24/02/12 11:28:59 WARN NativeCodeLoader: Unable to load native-hadoop library for your platform... using builtin-java classes where applicable
Using Spark's default log4j profile: org/apache/spark/log4j-defaults.properties
Setting default log level to "WARN".
To adjust logging level use sc.setLogLevel(newLevel).

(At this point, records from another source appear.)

(** A pump returns, hands the oldest requests to the shards in the order
    they were submitted, each once, and stops only when nothing waits, the
    ceiling is reached, the lane is stopped, or a wakeup is armed. *)
Theorem pump_settles (policy : LanePolicy) (config : Config) (given : list nat) (w : World) (clock : nat -> Z)
    (Hreach : reachable policy config given w) (Hrange : in_range (m_policy (lane w)))
    (Hclock : forall n, 0 <= clock n <= horizon) :
  exists w' moved, pump clock w = Ok w'
    /\ m_queue (lane w) = moved ++ m_queue (lane w')
    /\ omap started (tasks w') = omap started (tasks w) ++ moved
    /\ m_in_flight (lane w') = (m_in_flight (lane w) + length moved)%nat
    /\ settled w'.
Proof.
  destruct (pump_loop_total (S (length (m_queue (lane w)))) clock 0 w Hrange Hclock) as [w' Hw'].
  pose proof (consistent_gate _ _ (reachable_consistent _ _ _ _ Hreach)) as Hg.
  destruct (pump_loop_spec _ clock 0 w w' (Nat.lt_succ_diag_r _) Hg Hw') as (moved & [P1 P2 _ _ _ _ _ P8 _ _ _ _ _] & Hs).
  by exists w', moved.
Qed.

(** *** The download rate *)

Definition receive (events : list (Z * Z)) : list DownloadSample :=
  foldl (fun samples e => record_bytes e.2 e.1 samples) (replicate 10 DownloadSample_default) events.

(** The tenth of a second a time falls into. *)
Definition tenth (t : Z) : Z := t / 100000000.

Definition recently_received (now : Z) (events : list (Z * Z)) : Z :=
  foldr (fun e total => (if now - tenth e.1 * 100000000 <? second then e.2 else 0) + total) 0 events.

Definition rate_of (now : Z) (samples : list DownloadSample) : Z :=
  foldr (fun s total => (if recent now s then bytes s else 0) + total) 0 samples.

Lemma fill_rate now samples :
  foldl (fun total s => if recent now s then wrapu 64 (total + bytes s) else total) 0 samples = wrapu 64 (rate_of now samples).
Proof.
  assert (H : forall acc, wrapu 64 acc = acc ->
    foldl (fun total s => if recent now s then wrapu 64 (total + bytes s) else total) acc samples = wrapu 64 (acc + rate_of now samples)).
  { induction samples as [|s ss IH]; intros acc Ha; cbn [foldl rate_of foldr]; [by rewrite Z.add_0_r|].
    fold (rate_of now ss). destruct (recent now s).
    - rewrite IH by (unfold wrapu; by rewrite Z.mod_mod). unfold wrapu. rewrite Z.add_mod_idemp_l by done. f_equal. lia.
    - rewrite IH by done. by rewrite Z.add_0_l. }
  by rewrite H.
Qed.

(** A slot holds nothing, or a tenth that belongs in it. *)
Definition slot_ok (last : Z) (i : nat) (s : DownloadSample) : Prop :=
  bytes s = 0 \/ exists b, bucket s = b * 100000000 /\ b mod 10 = Z.of_nat i /\ b <= tenth last.
(* ===== verification/HttpParams.v ===== *)
(** * Request parameters

    [RequestParameters.hpp], [RequestParameters.cpp] and the query half of
    [ParameterRules.cpp] of [IDHANHttp]: splitting and decoding a query string,
    reading a parameter as a string, a Boolean or an integer of a given width,
    and the names a route does not declare.

    Percent decoding is folly's and UTF-8 validation simdjson's: [UriCodec]. *)
From S2P Require Import Prelude StringView.
From Stdlib Require Import Ascii.
From Stdlib Require String.

(** [folly::tryUriUnescape] in its two modes and [simdjson::validate_utf8]. *)
Class UriCodec := {
  unescape_query : string -> option string;
  unescape_path : string -> option string;
  validate_utf8 : string -> bool
}.

Record ParseError := mkParseError { field : string; message : string }.

(** [std::expected] with a [ParseError]. *)
Definition expected (A : Type) : Type := ParseError + A.

#[export] Instance expected_ret : MRet expected := fun A => inr.
#[export] Instance expected_bind : MBind expected := fun A B f m => match m with inl e => inl e | inr a => f a end.

Definition nul : ascii := ascii_of_nat 0.

(** ** The parameters of a request *)

(** [m_values], in the order of the request. *)
Definition RequestParameters : Type := list (string * string).

Definition append (parameters : RequestParameters) (name value : string) : RequestParameters := parameters ++ [(name, value)].

Section query.
Context {U : UriCodec}.

Definition decode (encoded : string) : expected string :=
  match unescape_query encoded with
  | None => inl (mkParseError "query" "has an invalid percent escape")
  | Some decoded =>
      match find_char nul decoded with
      | Some _ => inl (mkParseError "query" "must not contain NUL")
      | None => inr decoded
      end
  end.

(** The text of [field] after its separator. *)
Definition after (separator : option nat) (field : string) : string :=
  match separator with Some i => sdrop (i + 1) field | None => EmptyString end.

(** The loop of [parseQuery]; [query] is the text from [start] on. *)
Fixpoint parseQuery_loop (fuel : nat) (query : string) (parameters : RequestParameters) : expected RequestParameters :=
  match fuel with
  | O => inr parameters
  | S fuel =>
      if sempty query then inr parameters
      else
        let end_ := find_char "&" query in
        let field := sprefix end_ query in
        if sempty field then parseQuery_loop fuel (after end_ query) parameters
        else
          let separator := find_char "=" field in
          name ← decode (sprefix separator field);
          value ← decode (after separator field);
          let parameters := append parameters name value in
          match end_ with
          | None => inr parameters
          | Some _ => parseQuery_loop fuel (after end_ query) parameters
          end
  end.

Definition parseQuery (query : string) : expected RequestParameters := parseQuery_loop (S (String.length query)) query [].
End query.

(** ** Reading a parameter *)

(** The types handlers ask for: an integer type is its signedness and width. *)
Inductive ParameterType := TString | TBool | TInt (signed : bool) (width : Z).
Inductive ParameterValue := VString (s : string) | VBool (b : bool) | VInt (z : Z).

Definition int_min (signed : bool) (width : Z) : Z := if signed then - 2 ^ (width - 1) else 0.
Definition int_max (signed : bool) (width : Z) : Z := if signed then 2 ^ (width - 1) - 1 else 2 ^ width - 1.

(** [std::from_chars] over all of the text: a minus sign only for a signed
    type, then digits, and a value the type holds. *)
Definition from_chars_integer (signed : bool) (width : Z) (text : string) : option Z :=
  let '(negative, rest) :=
    match text with
    | String c rest => if signed && (c =? "-")%char then (true, rest) else (false, text)
    | EmptyString => (false, text)
    end in
  let '(magnitude, taken) := read_digits 0 rest in
  let value := if negative : bool then - magnitude else magnitude in
  if (0 <? taken)%nat && (taken =? String.length rest)%nat
     && (int_min signed width <=? value) && (value <=? int_max signed width) then Some value else None.
Lemma clean_number n : clean (to_string n) /\ to_string n <> EmptyString.
Proof.
  assert (Hd : forall s, sforall is_digit s = true -> trim_back s = s /\ sforall (fun c => negb (Ascii.eqb ";" c)) s = true).
  { induction s as [|c s IH]; [done|]. cbn [trim_back sforall]. intros [Hc Hs]%andb_true_iff. destruct (IH Hs) as [-> ->]. destruct (digit_not_special c Hc) as (H1 & _).
    assert (Hx : is_line_space c = false /\ Ascii.eqb ";" c = false).
    { unfold is_digit in Hc. unfold is_line_space, is_blank. split; [lia|]. destruct (Ascii.eqb_spec ";" c) as [<-|]; [done|done]. }
    destruct Hx as [Hx1 ->]. rewrite Hx1. by destruct s. }
  assert (Hpos : forall m, 0 <= m -> clean (to_string m) /\ to_string m <> EmptyString).
  { intros m Hm. destruct (Hd (to_string m) (to_string_digits m Hm)) as [H1 H2]. destruct (to_string_nonempty m Hm) as (c & s & E & Hc). rewrite E in *. split; [|done]. split; [|done].
    cbn [trim_front]. unfold is_digit in Hc. unfold is_blank. destruct ((code c =? 32) || (code c =? 9)) eqn:Eb; [lia|done]. }
  destruct (decide (0 <= n)); [by apply Hpos|]. assert (E : to_string n = "-" +:+ to_string (- n)) by (destruct n; [lia|lia|done]). destruct (Hpos (- n)) as [(C1 & C2 & C3) Hne]; [lia|].
  rewrite E. split; [|done]. split; [done|]. split; [by apply trim_back_app|]. by rewrite sforall_app, C3.
Qed.
(** What a response does to the policy; whether it was rate limited. *)
Definition judge (key : string) (r : TransferResponse) (now wall : Z) (w : LanePool) : result LanePool :=
  w ← match policyFor key w with
      | Some p =>
          if status r =? 429 then
            '(p, _) ← limited (if header_contains "retry-after" (response_headers r) then Some (header_get "retry-after" (response_headers r)) else None) now wall p;
            Ok (with_policy key (Some p) w)
          else if (400 <=? status r) && negb (status r =? 404) then p ← failed now p; Ok (with_policy key (Some p) w)
          else Ok w
      | None => Ok w
      end;
  if bool_decide (is_Some (policyFor key w)) && ((status r =? 429) || ((400 <=? status r) && negb (status r =? 404))) then publish key now w else Ok w.

Definition take_cookies (x : Exchange) (r : TransferResponse) (wall : Z) (w : LanePool) : result LanePool :=
  match cookies (request x) with
  | Some jar =>
      c ← collectResponseCookies getdate parse_url (response_url r) (response_headers r) wall;
      let '(o, s) := take_collected c (default [] (overlays w !! jar)) (store w) in
      Ok (set_jars (<[jar := o]> (overlays w)) s w)
  | None => Ok w
  end.

(** [complete] *)
Definition complete (i : nat) (x : Exchange) (key : string) (res : TransferErrorCode + TransferResponse) (now wall : Z) (w : LanePool) : result LanePool :=
  match res with
  | inl code =>
      w ← match policyFor key w with
          | Some p => if bool_decide (code = CANCELLED) || bool_decide (code = SHUTDOWN) then Ok w else p ← failed now p; publish key now (with_policy key (Some p) w)
          | None => Ok w
          end;
      Ok (set_standing i x Ended (emit [Called i (Failed_with code)] w))
  | inr r =>
      let x := set_request (with_sink (response_sink r) (request x)) x in
      w ← take_cookies x r wall w;
      let w := reportThrottleHeaders key (response_headers r) w in
      w ← judge key r now wall w;
      if status r =? 429 then dispatch i x wall w else follow i x r wall w
  end.

(** ** Calls of the pool *)

Inductive event :=
  | Send (r : TransferRequest) (wall : Z)
  | Submit (i : nat) (now : Z) (* the lane's [submit] and the [publish] after it *)
  | Answer (i : nat) (res : TransferErrorCode + TransferResponse) (now wall : Z)
  | Cancel (flag : nat) | ResetBackoff (key : string) (now : Z) | ResetAllBackoff (now : Z)
  | Sweep (retirable : string -> bool) (now : Z) | Shutdown.

(** [publish] of several keys. *)
Definition publish_all (keys : list string) (now : Z) (w : LanePool) : result LanePool := foldM (fun w key => publish key now w) w keys.

Definition sweep (retirable : string -> bool) (now : Z) (w : LanePool) : result LanePool :=
  if m_stopped w then Ok (set_stopped true false w)
  else
    let lanes := lane_list w in
    let gone := filter (fun kl : string * nat => retirable (fst kl) = true) lanes in
    let w := set_stopped false false w in
    let w := set_lanes (filter (fun kl : string * nat => retirable (fst kl) = false) (m_lanes w)) (lanes_made w) w in
    w ← publish_all (fst <$> lanes) now (emit ((fun kl : string * nat => LaneShutdown (snd kl)) <$> gone) w);
    Ok (set_stopped (m_stopped w) true w).

(** [none] when the event cannot happen. *)
Definition step (w : LanePool) (ev : event) : option (result LanePool) :=
  match ev with
  | Send r wall => let x := mkExchange r [] 0 in Some (dispatch (length (exchanges w)) x wall (set_exchanges (exchanges w ++ [(x, Ended)]) w))
  | Submit i now =>
      match exchanges w !! i with
      | Some (x, In_hand key lane hop) => Some (publish key now (set_standing i x (Waiting key) (emit [Submitted i lane hop] w)))
      | _ => None
      end
  | Answer i res now wall => match exchanges w !! i with Some (x, Waiting key) => Some (complete i x key res now wall w) | _ => None end
  | Cancel flag => Some (Ok (emit ((fun kl : string * nat => LaneCancelled (snd kl) flag) <$> lane_list w) (set_flag flag w)))
  | ResetBackoff key now =>
      match m_policies w !! key with
      | None => Some (Ok w)
      | Some p =>
          let w := set_policies (<[key := LanePolicy.reset p]> (m_policies w)) w in
          Some (publish key now (emit (match m_lanes w !! key with Some l => [LaneWoken l] | None => [] end) w))
      end
  | ResetAllBackoff now =>
      let w := set_policies (LanePolicy.reset <$> m_policies w) w in
      Some (publish_all (policy_keys w) now (emit ((fun kl : string * nat => LaneWoken (snd kl)) <$> lane_list w) w))
  | Sweep retirable now => if m_sweep_armed w then Some (sweep retirable now w) else None
  | Shutdown =>
      if m_stopped w then Some (Ok w)
      else Some (Ok (emit ((fun kl : string * nat => LaneShutdown (snd kl)) <$> lane_list w) (set_lanes ∅ (lanes_made w) (set_stopped true (m_sweep_armed w) w))))
  end.

Fixpoint run (w : LanePool) (evs : list event) : option (result LanePool) :=
  match evs with
  | [] => Some (Ok w)
  | ev :: evs => r ← step w ev; match r with Ok w => run w evs | Throw e => Some (Throw e) end
  end.

(** ** What the parts do *)

(** A change that moves no exchange and calls nobody. *)
Definition silent (e : effect) : Prop := match e with Submitted _ _ _ | Called _ _ => False | _ => True end.
Definition quiet (w w' : LanePool) : Prop := exchanges w' = exchanges w /\ exists l, effects w' = effects w ++ l /\ Forall silent l.

Lemma quiet_refl w : quiet w w.
Proof. split; [done|]. exists []. by rewrite app_nil_r. Qed.

Lemma quiet_trans w1 w2 w3 : quiet w1 w2 -> quiet w2 w3 -> quiet w1 w3.
Proof.
  intros [E1 (l1 & F1 & S1)] [E2 (l2 & F2 & S2)]. split; [congruence|]. exists (l1 ++ l2). split; [by rewrite F2, F1, app_assoc|]. by apply Forall_app.
Qed.

Lemma quiet_same w w' : exchanges w' = exchanges w -> effects w' = effects w -> quiet w w'.
Proof. intros H1 H2. split; [done|]. exists []. by rewrite app_nil_r. Qed.

Lemma quiet_emit w l : Forall silent l -> quiet w (emit l w).
Proof. intros H. split; [done|]. by exists l. Qed.

Lemma quiet_publish key now w w' : publish key now w = Ok w' -> quiet w w'.
Proof.
  unfold publish. destruct (negb (observer config)); [intros [= <-]; apply quiet_refl|]. destruct (m_policies w !! key); [|intros [= <-]; apply quiet_refl].
  destruct (LanePolicy.fill now l); [|done]. intros [= <-]. apply quiet_emit. by repeat constructor.
Qed.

For SparkR, use setLogLevel(newLevel).


In [2]:
# Spark Streaming functions for creating window and defining a column (col) to calculate the window over
#from pyspark.sql.functions import window, column, desc, col
from pyspark.sql.functions import window,  col

First, get a sample of the data to be processed in a continuous stream.  
+ We have to assume that future data will have the same schema.  

In [3]:
data_sample = spark.read.option("inferSchema", True).option("header", True).csv("/opt/workspace/datain/retail-data/by-day/2010-12-01.csv")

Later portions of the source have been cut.